Saved data entries:
<<<<

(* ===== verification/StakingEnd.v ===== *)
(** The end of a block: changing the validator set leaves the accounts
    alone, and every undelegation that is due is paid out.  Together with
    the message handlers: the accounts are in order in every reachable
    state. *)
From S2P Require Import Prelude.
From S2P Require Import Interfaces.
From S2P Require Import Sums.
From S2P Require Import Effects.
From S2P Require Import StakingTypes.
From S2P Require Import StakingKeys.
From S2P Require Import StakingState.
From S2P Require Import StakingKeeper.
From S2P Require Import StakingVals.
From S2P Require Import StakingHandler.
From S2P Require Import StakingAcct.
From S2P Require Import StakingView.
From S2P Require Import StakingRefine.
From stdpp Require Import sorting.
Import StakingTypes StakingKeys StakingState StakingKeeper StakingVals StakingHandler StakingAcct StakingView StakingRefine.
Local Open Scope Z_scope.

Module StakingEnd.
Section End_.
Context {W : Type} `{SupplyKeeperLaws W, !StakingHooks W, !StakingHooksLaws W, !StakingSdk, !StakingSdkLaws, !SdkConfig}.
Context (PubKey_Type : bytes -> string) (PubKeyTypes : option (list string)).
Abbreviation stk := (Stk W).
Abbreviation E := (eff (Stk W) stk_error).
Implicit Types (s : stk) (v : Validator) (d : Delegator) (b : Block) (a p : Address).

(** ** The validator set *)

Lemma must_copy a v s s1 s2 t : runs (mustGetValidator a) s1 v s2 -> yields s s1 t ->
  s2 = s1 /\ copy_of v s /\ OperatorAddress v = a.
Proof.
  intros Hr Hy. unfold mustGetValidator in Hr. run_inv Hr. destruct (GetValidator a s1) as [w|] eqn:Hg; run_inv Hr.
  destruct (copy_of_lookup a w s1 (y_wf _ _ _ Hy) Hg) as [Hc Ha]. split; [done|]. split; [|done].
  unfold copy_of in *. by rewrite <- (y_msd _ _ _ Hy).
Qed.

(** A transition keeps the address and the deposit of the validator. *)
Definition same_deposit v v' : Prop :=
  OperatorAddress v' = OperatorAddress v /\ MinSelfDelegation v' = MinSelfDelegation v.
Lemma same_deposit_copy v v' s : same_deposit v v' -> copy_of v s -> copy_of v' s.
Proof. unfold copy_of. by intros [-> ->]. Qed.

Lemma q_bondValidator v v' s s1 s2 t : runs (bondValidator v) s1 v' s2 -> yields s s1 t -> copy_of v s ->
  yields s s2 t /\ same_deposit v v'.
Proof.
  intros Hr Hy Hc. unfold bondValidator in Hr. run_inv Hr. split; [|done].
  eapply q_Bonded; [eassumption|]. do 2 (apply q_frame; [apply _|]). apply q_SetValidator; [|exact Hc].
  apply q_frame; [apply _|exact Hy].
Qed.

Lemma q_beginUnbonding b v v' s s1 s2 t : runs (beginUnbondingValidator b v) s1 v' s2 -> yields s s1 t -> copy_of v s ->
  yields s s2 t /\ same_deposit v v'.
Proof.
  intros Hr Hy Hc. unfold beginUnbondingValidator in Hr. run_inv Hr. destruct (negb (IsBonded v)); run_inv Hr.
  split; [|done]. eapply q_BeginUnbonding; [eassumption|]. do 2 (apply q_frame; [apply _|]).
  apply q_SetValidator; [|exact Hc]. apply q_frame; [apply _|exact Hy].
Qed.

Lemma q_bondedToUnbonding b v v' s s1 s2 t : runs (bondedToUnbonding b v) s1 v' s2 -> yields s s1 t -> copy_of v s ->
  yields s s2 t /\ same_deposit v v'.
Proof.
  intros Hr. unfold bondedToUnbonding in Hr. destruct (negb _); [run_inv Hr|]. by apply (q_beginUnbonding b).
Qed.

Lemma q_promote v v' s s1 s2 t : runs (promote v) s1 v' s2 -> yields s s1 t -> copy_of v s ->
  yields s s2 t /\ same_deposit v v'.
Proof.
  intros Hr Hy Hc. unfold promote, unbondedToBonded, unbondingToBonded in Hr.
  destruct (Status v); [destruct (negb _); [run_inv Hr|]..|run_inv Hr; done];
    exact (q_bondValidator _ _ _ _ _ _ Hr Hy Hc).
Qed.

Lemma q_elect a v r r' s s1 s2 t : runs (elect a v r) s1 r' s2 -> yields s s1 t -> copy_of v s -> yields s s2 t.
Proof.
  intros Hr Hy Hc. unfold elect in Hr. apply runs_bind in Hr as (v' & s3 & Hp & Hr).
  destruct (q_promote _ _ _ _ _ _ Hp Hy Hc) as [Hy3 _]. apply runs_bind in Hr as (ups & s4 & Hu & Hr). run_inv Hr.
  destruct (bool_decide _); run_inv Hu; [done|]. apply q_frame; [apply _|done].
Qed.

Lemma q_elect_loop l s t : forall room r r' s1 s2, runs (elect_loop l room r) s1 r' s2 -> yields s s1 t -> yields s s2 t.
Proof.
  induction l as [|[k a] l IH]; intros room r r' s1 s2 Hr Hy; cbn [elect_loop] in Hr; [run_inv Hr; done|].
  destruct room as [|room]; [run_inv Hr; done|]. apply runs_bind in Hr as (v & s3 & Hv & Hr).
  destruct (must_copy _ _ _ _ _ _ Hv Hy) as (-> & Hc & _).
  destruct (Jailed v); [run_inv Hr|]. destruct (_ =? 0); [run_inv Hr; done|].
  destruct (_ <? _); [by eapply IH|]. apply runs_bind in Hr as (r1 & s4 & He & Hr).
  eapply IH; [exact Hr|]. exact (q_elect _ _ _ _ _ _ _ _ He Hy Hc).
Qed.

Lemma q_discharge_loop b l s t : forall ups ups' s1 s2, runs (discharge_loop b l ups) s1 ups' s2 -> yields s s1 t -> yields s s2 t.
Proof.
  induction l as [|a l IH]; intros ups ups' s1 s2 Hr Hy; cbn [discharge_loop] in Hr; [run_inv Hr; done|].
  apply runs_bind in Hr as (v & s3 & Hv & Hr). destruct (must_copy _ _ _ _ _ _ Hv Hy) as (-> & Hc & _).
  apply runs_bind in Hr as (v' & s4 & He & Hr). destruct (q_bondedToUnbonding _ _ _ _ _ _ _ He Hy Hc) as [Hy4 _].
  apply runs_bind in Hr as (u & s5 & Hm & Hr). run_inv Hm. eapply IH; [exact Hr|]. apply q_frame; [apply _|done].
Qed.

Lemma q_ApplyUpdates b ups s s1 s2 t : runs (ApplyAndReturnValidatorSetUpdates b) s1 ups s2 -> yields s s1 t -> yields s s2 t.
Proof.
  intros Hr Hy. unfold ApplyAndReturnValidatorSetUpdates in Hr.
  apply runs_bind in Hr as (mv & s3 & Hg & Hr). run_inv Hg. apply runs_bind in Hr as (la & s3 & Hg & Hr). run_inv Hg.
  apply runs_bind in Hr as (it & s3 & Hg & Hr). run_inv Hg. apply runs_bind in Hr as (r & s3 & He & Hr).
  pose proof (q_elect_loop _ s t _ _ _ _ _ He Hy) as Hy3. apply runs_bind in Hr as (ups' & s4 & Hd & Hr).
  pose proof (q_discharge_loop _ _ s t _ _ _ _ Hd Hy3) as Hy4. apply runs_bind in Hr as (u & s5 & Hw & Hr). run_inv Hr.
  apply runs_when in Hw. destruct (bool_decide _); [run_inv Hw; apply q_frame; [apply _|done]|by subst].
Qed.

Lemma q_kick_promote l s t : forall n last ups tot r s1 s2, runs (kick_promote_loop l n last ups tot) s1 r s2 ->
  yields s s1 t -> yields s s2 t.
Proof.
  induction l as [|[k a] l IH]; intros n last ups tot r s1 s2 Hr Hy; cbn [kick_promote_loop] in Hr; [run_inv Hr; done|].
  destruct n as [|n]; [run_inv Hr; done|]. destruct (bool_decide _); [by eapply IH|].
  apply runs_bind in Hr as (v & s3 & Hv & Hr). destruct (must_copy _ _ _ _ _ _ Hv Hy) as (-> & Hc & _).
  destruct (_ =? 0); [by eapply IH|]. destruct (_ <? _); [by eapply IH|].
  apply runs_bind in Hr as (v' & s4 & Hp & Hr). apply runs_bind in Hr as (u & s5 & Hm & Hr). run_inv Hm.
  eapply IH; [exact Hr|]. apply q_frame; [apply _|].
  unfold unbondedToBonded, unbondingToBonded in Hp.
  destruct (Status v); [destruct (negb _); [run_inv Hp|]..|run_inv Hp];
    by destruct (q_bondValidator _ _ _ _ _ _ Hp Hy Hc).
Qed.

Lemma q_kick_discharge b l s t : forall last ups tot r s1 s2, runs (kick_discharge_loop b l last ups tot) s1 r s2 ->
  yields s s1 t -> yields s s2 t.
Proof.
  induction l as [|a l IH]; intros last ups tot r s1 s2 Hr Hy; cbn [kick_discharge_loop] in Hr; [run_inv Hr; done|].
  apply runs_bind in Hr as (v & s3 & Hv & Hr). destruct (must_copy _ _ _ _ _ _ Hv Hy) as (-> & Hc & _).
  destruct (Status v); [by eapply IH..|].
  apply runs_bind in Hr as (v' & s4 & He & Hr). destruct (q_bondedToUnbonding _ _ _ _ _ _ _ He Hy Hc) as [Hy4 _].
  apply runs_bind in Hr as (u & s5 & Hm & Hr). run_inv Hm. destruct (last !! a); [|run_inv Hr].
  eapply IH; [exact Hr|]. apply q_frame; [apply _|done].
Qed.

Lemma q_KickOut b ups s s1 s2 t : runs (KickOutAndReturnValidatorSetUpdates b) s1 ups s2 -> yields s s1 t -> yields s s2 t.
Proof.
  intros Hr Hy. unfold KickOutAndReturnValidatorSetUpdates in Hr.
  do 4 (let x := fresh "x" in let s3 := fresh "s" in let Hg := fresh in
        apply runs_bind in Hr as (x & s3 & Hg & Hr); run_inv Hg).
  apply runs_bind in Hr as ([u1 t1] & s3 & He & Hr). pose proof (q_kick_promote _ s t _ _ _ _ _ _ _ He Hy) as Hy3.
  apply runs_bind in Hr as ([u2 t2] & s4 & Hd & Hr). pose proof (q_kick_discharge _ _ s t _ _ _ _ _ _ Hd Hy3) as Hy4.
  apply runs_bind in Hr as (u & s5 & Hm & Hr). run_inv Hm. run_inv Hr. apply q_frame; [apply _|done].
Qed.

>>>>

From the data above, output only the lines between the line containing "destruct n as" and the line containing "a); [|run_inv Hr].", inclusive, exactly as written.

  destruct n as [|n]; [run_inv Hr; done|]. destruct (bool_decide _); [by eapply IH|].
  apply runs_bind in Hr as (v & s3 & Hv & Hr). destruct (must_copy _ _ _ _ _ _ Hv Hy) as (-> & Hc & _).
  destruct (_ =? 0); [by eapply IH|]. destruct (_ <? _); [by eapply IH|].
  apply runs_bind in Hr as (v' & s4 & Hp & Hr). apply runs_bind in Hr as (u & s5 & Hm & Hr). run_inv Hm.
  eapply IH; [exact Hr|]. apply q_frame; [apply _|].
  unfold unbondedToBonded, unbondingToBonded in Hp.
  destruct (Status v); [destruct (negb _); [run_inv Hp|]..|run_inv Hp];
    by destruct (q_bondValidator _ _ _ _ _ _ Hp Hy Hc).
Qed.

Lemma q_kick_discharge b l s t : forall last ups tot r s1 s2, runs (kick_discharge_loop b l last ups tot) s1 r s2 ->
  yields s s1 t -> yields s s2 t.
Proof.
  induction l as [|a l IH]; intros last ups tot r s1 s2 Hr Hy; cbn [kick_discharge_loop] in Hr; [run_inv Hr; done|].
  apply runs_bind in Hr as (v & s3 & Hv & Hr). destruct (must_copy _ _ _ _ _ _ Hv Hy) as (-> & Hc & _).
  destruct (Status v); [by eapply IH..|].
  apply runs_bind in Hr as (v' & s4 & He & Hr). destruct (q_bondedToUnbonding _ _ _ _ _ _ _ He Hy Hc) as [Hy4 _].
  apply runs_bind in Hr as (u & s5 & Hm & Hr). run_inv Hm. destruct (last !! a); [|run_inv Hr].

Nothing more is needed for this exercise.